EXERCISE REQUIREMENTS
Copy out each line of the listing below in which the string "block" occurs.

RECORDED DATA
· · · ·

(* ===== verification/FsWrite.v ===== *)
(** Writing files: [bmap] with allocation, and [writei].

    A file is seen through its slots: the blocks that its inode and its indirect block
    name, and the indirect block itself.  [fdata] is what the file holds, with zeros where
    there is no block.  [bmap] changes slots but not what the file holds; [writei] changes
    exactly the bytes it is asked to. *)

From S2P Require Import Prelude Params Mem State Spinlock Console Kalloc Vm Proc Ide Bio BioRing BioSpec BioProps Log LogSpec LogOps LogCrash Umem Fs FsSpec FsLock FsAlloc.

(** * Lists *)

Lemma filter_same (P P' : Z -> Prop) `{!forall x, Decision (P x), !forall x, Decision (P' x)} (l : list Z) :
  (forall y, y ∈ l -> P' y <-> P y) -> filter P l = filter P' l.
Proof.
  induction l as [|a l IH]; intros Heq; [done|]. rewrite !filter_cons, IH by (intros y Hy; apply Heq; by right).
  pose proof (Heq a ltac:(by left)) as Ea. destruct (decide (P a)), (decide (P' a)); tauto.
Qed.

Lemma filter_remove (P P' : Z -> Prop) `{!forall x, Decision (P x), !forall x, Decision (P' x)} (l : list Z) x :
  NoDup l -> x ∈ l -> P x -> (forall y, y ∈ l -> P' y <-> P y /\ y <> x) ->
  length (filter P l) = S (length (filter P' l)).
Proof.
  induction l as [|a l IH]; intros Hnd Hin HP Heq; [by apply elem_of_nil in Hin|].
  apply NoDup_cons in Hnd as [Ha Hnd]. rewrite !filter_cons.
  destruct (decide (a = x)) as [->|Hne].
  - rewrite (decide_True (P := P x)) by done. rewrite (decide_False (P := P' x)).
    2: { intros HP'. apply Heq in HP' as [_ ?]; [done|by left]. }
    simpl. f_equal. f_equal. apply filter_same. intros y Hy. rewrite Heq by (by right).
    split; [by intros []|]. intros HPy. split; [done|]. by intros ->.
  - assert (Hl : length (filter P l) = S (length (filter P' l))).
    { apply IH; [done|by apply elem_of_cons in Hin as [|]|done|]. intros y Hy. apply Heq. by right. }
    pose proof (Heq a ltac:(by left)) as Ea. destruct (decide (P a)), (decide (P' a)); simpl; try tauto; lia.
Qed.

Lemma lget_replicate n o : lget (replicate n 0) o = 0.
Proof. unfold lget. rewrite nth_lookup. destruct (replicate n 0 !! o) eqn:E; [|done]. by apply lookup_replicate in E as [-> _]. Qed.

· · · ·

THE ANSWER
    A file is seen through its slots: the blocks that its inode and its indirect block
    name, and the indirect block itself.  [fdata] is what the file holds, with zeros where
    there is no block.  [bmap] changes slots but not what the file holds; [writei] changes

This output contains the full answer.